[Stored records]
• • • • • • •

(** ** The properties *)

(** C11: set up the handlers, let the application make any calls of [sigaction]
    on the signals of the table, and take the handlers out again. Every call
    answers what the system would have answered without the library; meanwhile
    every signal of the table goes to the library, and the runtime state, the
    signal mask included, is untouched; afterwards the action of every signal
    is the one the application would have without the library. The exception
    is SIGPIPE after a failed write to the debugger, which stays with the
    library. (The actions in the system's table and those the application
    passes must not name SIGKILL or SIGSTOP in their mask: the system would
    drop them, the library's table does not.) *)
Theorem signals_transparent cs s k :
  real_sigaction_located (p_sigs s) = true -> mask_ok s ->
  k_actions (p_sigs s) = k -> clean_table k ->
  Forall (fun c => c.1 ∈ signals /\ clean_call c) cs ->
  exists x y z,
    on_sigs setup_signal_handlers s = Ret 0 (put_sigs x s) /\
    wrapped_calls cs (put_sigs x s) = Ret (bare_calls cs k).1 (put_sigs y s) /\
    (forall n, n ∈ signals -> k_action (k_actions y) n = kernel_action lib_action) /\
    uninstall_signal_handlers (put_sigs y s) = Ret 0 (put_sigs z s) /\
    forall n, ~ skipped (u_pipe_failure (p_u s)) n ->
      k_action (k_actions z) n = k_action (bare_calls cs k).2 n.
Proof.
  intros Hl Hm <- Hk Hcs. destruct (setup_hides (p_sigs s) Hl) as (x & Ex & Hx & _).
  destruct (wrapped_calls_hidden cs _ (put_sigs x s) Hcs Hm Hx) as (y & Ey & Hy & _).
  destruct (uninstall_reveals (bare_calls cs (k_actions (p_sigs s))).2 (put_sigs y s) Hy) as (z & Ez & Hz).
  { apply bare_calls_clean; [|done]. eapply Forall_impl; [exact Hcs|]. now intros c [_ Hc]. }
  exists x, y, z. split; [unfold on_sigs; now apply zoom_Ret|].
  split; [exact Ey|]. split; [apply (hid_in _ _ Hy)|]. split; [exact Ez|exact Hz].
Qed.
Definition thread_death_handshake (thr : ptr) : ST udirt Z :=
  let* t := on_thrs (thr_load thr) in
  if negb (dead t) then
    set_errmsg "thread %a is not dead, not completing handshake" [VInt (id t)] ;;;
    ret (-1)
  else
    let* e := syscall in
    if negb (e =? 0) then
      set_errmsg "failed to close request handle for thread %a: %e" [VInt (id t); VInt e] ;;;
      ret (-1)
    else
      remove_thread_files thr ;;;
      on_thrs (destroy_thread thr) ;;;
      ret 0.

(** [remove_udi_filesystem] is a stub in the source. *)
Definition post_continue_hook (sig_val : Z) : ST udirt unit :=
  let* ex := gets exiting in
  if negb ex then modify (fun s => put_signal (i32 sig_val) (sent_signals s ++ [sig_val]) s)
  else ret tt.

(** The loop that looks for a thread to continue. *)
Fixpoint some_thread_running (fuel : nat) (iter : option ptr) : ST udirt bool :=
  match fuel with
  | O => running
  | S fuel' =>
      match iter with
      | None => ret false
      | Some thr =>
          let* state := on_thrs (get_thread_state thr) in
          if decide (state = UDI_TS_RUNNING) then ret true
          else
            let* next := on_thrs (get_next_thread thr) in
            some_thread_running fuel' next
      end
  end.

(** The loop that completes the death of threads; [false] when one fails. *)
Fixpoint bury_threads (fuel : nat) (cur_thr : option ptr) : ST udirt bool :=
  match fuel with
  | O => running
  | S fuel' =>
      match cur_thr with
      | None => ret true
      | Some thr =>
          let* next := on_thrs (get_next_thread thr) in
          let* d := on_thrs (is_thread_dead thr) in
          let* rc := (if d then thread_death_handshake thr else ret 0) in
          if negb (rc =? 0) then ret false else bury_threads fuel' next
      end
  end.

• • • • • • •

Directions for this task: An exact copy of every line above is needed.

Solution to the problem:
(** ** The properties *)

(** C11: set up the handlers, let the application make any calls of [sigaction]
    on the signals of the table, and take the handlers out again. Every call
    answers what the system would have answered without the library; meanwhile
    every signal of the table goes to the library, and the runtime state, the
    signal mask included, is untouched; afterwards the action of every signal
    is the one the application would have without the library. The exception
    is SIGPIPE after a failed write to the debugger, which stays with the
    library. (The actions in the system's table and those the application
    passes must not name SIGKILL or SIGSTOP in their mask: the system would
    drop them, the library's table does not.) *)
Theorem signals_transparent cs s k :
  real_sigaction_located (p_sigs s) = true -> mask_ok s ->
  k_actions (p_sigs s) = k -> clean_table k ->
  Forall (fun c => c.1 ∈ signals /\ clean_call c) cs ->
  exists x y z,
    on_sigs setup_signal_handlers s = Ret 0 (put_sigs x s) /\
    wrapped_calls cs (put_sigs x s) = Ret (bare_calls cs k).1 (put_sigs y s) /\
    (forall n, n ∈ signals -> k_action (k_actions y) n = kernel_action lib_action) /\
    uninstall_signal_handlers (put_sigs y s) = Ret 0 (put_sigs z s) /\
    forall n, ~ skipped (u_pipe_failure (p_u s)) n ->
      k_action (k_actions z) n = k_action (bare_calls cs k).2 n.
Proof.
  intros Hl Hm <- Hk Hcs. destruct (setup_hides (p_sigs s) Hl) as (x & Ex & Hx & _).
  destruct (wrapped_calls_hidden cs _ (put_sigs x s) Hcs Hm Hx) as (y & Ey & Hy & _).
  destruct (uninstall_reveals (bare_calls cs (k_actions (p_sigs s))).2 (put_sigs y s) Hy) as (z & Ez & Hz).
  { apply bare_calls_clean; [|done]. eapply Forall_impl; [exact Hcs|]. now intros c [_ Hc]. }
  exists x, y, z. split; [unfold on_sigs; now apply zoom_Ret|].
  split; [exact Ey|]. split; [apply (hid_in _ _ Hy)|]. split; [exact Ez|exact Hz].
Qed.
Definition thread_death_handshake (thr : ptr) : ST udirt Z :=
  let* t := on_thrs (thr_load thr) in
  if negb (dead t) then
    set_errmsg "thread %a is not dead, not completing handshake" [VInt (id t)] ;;;
    ret (-1)
  else
    let* e := syscall in
    if negb (e =? 0) then
      set_errmsg "failed to close request handle for thread %a: %e" [VInt (id t); VInt e] ;;;
      ret (-1)
    else
      remove_thread_files thr ;;;
      on_thrs (destroy_thread thr) ;;;
      ret 0.

(** [remove_udi_filesystem] is a stub in the source. *)
Definition post_continue_hook (sig_val : Z) : ST udirt unit :=
  let* ex := gets exiting in
  if negb ex then modify (fun s => put_signal (i32 sig_val) (sent_signals s ++ [sig_val]) s)
  else ret tt.

(** The loop that looks for a thread to continue. *)
Fixpoint some_thread_running (fuel : nat) (iter : option ptr) : ST udirt bool :=
  match fuel with
  | O => running
  | S fuel' =>
      match iter with
      | None => ret false
      | Some thr =>
          let* state := on_thrs (get_thread_state thr) in
          if decide (state = UDI_TS_RUNNING) then ret true
          else
            let* next := on_thrs (get_next_thread thr) in
            some_thread_running fuel' next
      end
  end.

(** The loop that completes the death of threads; [false] when one fails. *)
Fixpoint bury_threads (fuel : nat) (cur_thr : option ptr) : ST udirt bool :=
  match fuel with
  | O => running
  | S fuel' =>
      match cur_thr with
      | None => ret true
      | Some thr =>
          let* next := on_thrs (get_next_thread thr) in
          let* d := on_thrs (is_thread_dead thr) in
          let* rc := (if d then thread_death_handshake thr else ret 0) in
          if negb (rc =? 0) then ret false else bury_threads fuel' next
      end
  end.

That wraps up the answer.